Go through the following data and transcribe exactly the stretch of lines from the one holding "it is left." to the one holding "deleted to uploading", both included.

(Stored items)

■ ■ ■ ■

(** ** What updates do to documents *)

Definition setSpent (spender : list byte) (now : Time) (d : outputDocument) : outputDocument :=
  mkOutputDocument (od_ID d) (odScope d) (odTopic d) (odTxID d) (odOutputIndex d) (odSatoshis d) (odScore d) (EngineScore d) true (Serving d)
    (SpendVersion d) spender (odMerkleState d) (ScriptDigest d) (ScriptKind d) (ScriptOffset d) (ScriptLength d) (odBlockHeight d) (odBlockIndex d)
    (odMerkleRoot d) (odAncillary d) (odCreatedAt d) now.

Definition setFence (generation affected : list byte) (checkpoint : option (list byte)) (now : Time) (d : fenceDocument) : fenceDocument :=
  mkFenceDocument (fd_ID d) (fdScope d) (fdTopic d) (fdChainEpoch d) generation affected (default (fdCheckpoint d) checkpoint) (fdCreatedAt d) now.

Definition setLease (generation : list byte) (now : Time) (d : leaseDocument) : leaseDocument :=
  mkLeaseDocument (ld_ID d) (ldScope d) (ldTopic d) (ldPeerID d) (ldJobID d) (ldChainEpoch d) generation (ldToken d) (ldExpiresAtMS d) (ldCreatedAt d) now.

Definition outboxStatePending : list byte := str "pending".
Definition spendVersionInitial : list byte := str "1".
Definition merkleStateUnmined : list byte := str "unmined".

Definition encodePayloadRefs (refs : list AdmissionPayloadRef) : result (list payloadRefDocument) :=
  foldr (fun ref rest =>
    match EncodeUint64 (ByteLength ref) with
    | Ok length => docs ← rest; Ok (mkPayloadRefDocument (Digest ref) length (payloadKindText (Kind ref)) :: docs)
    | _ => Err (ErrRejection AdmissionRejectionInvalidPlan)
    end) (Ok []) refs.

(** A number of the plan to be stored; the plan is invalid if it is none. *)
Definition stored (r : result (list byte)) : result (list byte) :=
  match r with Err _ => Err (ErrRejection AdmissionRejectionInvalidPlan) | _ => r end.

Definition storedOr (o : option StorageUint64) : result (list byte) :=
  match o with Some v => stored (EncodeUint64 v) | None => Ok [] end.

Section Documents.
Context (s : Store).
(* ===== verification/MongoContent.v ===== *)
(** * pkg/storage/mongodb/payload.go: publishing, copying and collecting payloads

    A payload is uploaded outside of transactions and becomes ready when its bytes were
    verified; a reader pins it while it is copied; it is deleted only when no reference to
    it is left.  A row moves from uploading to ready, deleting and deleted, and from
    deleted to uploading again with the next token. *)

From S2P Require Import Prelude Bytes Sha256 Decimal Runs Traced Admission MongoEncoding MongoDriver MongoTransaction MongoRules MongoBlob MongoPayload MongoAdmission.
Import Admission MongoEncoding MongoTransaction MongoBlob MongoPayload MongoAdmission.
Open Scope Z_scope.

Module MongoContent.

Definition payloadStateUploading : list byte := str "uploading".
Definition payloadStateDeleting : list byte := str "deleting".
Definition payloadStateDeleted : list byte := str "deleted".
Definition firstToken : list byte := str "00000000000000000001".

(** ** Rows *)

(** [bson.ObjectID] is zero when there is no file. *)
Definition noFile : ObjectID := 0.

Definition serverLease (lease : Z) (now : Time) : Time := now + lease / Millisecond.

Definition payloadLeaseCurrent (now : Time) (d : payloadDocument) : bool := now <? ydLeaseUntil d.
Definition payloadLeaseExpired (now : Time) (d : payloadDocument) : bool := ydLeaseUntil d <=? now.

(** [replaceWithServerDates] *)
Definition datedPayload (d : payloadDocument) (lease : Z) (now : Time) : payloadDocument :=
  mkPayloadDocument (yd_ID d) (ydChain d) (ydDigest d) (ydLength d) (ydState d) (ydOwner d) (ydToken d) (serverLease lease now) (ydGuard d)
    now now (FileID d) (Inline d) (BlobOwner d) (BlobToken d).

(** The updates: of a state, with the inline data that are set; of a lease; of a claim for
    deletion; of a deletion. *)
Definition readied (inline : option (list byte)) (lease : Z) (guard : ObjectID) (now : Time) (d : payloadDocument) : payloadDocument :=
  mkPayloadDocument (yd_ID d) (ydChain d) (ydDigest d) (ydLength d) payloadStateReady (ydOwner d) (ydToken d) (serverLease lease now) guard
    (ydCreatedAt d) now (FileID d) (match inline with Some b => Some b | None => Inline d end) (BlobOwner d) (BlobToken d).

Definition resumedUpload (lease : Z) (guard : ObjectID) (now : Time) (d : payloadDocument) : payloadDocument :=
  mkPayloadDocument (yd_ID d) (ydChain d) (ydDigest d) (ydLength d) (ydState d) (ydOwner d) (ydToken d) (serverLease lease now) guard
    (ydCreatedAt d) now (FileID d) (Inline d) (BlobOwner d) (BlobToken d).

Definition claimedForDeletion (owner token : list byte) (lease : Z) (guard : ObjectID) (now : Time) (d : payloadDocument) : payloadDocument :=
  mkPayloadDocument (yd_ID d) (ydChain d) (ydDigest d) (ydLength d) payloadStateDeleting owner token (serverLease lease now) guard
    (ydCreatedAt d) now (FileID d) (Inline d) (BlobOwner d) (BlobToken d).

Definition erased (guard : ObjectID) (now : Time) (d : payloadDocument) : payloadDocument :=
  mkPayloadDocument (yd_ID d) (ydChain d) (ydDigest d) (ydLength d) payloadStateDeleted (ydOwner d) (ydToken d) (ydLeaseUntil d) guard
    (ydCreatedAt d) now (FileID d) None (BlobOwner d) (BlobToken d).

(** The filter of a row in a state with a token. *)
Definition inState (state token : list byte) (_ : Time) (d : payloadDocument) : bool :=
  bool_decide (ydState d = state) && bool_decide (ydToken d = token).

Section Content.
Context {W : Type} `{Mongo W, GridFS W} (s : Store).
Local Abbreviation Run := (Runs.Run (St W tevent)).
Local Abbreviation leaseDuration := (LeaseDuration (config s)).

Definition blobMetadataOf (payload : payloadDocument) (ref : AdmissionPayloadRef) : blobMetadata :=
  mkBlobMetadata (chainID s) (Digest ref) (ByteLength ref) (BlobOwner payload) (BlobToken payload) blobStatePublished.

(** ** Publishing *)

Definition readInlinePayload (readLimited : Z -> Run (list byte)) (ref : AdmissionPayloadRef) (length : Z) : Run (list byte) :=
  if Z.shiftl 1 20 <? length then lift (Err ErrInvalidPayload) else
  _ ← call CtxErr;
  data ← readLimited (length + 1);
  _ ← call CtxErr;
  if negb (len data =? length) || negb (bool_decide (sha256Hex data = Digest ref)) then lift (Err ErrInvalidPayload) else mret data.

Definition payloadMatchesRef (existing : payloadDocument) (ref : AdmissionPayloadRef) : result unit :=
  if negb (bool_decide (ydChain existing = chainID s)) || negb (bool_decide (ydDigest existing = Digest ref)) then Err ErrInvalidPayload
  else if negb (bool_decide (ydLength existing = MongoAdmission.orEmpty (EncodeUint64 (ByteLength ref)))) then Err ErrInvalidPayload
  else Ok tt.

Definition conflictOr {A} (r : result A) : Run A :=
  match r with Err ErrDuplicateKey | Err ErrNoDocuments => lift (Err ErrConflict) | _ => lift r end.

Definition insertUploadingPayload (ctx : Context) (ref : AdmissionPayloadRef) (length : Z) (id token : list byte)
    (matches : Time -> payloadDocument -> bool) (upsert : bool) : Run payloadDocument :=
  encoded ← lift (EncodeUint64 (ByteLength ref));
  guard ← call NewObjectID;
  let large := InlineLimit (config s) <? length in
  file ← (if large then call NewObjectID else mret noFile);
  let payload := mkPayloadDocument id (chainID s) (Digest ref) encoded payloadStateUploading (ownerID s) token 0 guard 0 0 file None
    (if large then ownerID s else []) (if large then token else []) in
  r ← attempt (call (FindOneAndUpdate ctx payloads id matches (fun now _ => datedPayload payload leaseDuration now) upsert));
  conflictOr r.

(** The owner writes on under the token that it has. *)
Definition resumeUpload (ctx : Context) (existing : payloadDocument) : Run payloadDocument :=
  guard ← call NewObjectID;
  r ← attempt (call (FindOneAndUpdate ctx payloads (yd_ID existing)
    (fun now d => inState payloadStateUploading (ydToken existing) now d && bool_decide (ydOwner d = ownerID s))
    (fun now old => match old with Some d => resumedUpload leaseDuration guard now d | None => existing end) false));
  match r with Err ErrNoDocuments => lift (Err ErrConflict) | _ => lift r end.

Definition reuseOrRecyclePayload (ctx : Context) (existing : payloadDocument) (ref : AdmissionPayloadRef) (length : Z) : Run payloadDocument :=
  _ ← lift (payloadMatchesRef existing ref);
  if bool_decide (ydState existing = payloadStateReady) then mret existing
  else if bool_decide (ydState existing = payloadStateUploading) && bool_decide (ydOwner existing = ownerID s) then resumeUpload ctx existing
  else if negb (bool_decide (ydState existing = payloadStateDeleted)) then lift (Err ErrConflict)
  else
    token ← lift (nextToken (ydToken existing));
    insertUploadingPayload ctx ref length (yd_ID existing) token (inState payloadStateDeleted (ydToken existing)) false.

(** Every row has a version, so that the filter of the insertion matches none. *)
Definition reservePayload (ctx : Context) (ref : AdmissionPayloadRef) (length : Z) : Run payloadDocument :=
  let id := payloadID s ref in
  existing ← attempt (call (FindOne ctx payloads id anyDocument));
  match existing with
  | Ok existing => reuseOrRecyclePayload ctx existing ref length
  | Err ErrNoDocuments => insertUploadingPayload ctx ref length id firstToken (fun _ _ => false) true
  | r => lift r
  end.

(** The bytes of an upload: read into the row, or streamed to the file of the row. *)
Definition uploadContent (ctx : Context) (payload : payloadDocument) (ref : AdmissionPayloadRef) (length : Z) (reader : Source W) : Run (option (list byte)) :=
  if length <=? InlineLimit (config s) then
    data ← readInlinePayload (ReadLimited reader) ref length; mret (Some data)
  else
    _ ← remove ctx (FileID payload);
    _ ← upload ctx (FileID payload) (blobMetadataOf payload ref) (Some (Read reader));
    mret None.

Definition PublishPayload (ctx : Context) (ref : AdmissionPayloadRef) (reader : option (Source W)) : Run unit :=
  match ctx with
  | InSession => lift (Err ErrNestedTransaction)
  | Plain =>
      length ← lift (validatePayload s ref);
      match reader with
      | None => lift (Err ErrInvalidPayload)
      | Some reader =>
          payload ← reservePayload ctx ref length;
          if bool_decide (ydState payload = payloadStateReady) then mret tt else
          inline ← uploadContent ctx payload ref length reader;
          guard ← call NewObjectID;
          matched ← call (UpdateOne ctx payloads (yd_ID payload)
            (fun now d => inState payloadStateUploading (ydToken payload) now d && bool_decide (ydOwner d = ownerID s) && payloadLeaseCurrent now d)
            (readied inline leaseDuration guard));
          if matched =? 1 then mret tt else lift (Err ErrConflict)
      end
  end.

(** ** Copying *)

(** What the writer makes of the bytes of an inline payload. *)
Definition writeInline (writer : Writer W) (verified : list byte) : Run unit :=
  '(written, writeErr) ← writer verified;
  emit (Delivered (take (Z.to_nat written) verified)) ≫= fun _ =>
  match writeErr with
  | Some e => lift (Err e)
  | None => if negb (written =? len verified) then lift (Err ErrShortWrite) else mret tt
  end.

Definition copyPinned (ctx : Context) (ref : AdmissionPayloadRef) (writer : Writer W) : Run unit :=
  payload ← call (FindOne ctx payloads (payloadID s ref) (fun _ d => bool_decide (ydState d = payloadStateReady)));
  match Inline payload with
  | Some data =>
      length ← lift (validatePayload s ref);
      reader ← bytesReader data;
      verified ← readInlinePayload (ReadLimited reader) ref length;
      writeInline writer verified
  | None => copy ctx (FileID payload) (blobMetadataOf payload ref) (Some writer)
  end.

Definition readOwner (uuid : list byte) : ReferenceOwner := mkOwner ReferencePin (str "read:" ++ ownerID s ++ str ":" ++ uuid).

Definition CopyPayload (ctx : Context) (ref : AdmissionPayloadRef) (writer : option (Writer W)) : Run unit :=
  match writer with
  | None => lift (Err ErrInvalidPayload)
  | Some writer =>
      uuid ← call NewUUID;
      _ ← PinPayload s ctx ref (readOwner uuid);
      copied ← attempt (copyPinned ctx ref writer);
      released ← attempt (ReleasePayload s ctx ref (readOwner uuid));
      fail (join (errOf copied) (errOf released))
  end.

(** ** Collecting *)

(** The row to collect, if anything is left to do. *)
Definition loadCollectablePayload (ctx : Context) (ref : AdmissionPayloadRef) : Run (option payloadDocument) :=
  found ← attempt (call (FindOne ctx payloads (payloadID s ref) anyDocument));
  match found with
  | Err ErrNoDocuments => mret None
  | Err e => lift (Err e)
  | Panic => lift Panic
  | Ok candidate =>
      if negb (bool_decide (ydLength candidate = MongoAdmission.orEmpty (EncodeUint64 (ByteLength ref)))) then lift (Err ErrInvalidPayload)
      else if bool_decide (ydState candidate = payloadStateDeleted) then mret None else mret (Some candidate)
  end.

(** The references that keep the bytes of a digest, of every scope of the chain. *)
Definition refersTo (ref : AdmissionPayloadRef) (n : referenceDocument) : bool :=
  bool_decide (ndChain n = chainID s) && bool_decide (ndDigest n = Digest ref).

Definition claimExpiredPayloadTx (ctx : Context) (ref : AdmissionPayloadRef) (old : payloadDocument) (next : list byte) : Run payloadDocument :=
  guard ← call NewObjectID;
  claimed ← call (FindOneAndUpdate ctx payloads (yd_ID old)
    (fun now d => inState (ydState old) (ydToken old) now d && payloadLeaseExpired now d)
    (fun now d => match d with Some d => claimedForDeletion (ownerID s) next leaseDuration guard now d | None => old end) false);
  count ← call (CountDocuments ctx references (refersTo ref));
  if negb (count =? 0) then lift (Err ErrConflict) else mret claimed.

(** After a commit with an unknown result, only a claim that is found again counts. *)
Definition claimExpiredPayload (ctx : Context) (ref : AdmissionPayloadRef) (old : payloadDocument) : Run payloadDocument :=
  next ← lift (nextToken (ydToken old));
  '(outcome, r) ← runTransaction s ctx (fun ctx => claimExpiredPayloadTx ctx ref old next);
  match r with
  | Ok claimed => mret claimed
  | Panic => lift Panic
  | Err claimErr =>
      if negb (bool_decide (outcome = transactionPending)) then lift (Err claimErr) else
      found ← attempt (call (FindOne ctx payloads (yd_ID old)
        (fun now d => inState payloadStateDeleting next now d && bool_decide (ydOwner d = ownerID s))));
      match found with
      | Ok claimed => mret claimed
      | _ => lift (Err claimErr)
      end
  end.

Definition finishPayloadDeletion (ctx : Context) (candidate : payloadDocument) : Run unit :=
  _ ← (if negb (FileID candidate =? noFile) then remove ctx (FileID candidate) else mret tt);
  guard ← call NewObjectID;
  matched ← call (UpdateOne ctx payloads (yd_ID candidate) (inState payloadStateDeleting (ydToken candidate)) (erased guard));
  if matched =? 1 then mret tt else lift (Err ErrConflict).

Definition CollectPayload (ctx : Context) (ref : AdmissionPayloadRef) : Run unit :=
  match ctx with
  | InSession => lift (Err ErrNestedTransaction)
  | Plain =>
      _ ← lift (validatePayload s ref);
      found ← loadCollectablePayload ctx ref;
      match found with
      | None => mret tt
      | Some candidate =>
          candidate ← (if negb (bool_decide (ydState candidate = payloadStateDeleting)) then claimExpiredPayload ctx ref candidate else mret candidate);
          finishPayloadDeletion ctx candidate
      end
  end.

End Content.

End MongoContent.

■ ■ ■ ■

(Response for this exercise)
    it is left.  A row moves from uploading to ready, deleting and deleted, and from
    deleted to uploading again with the next token. *)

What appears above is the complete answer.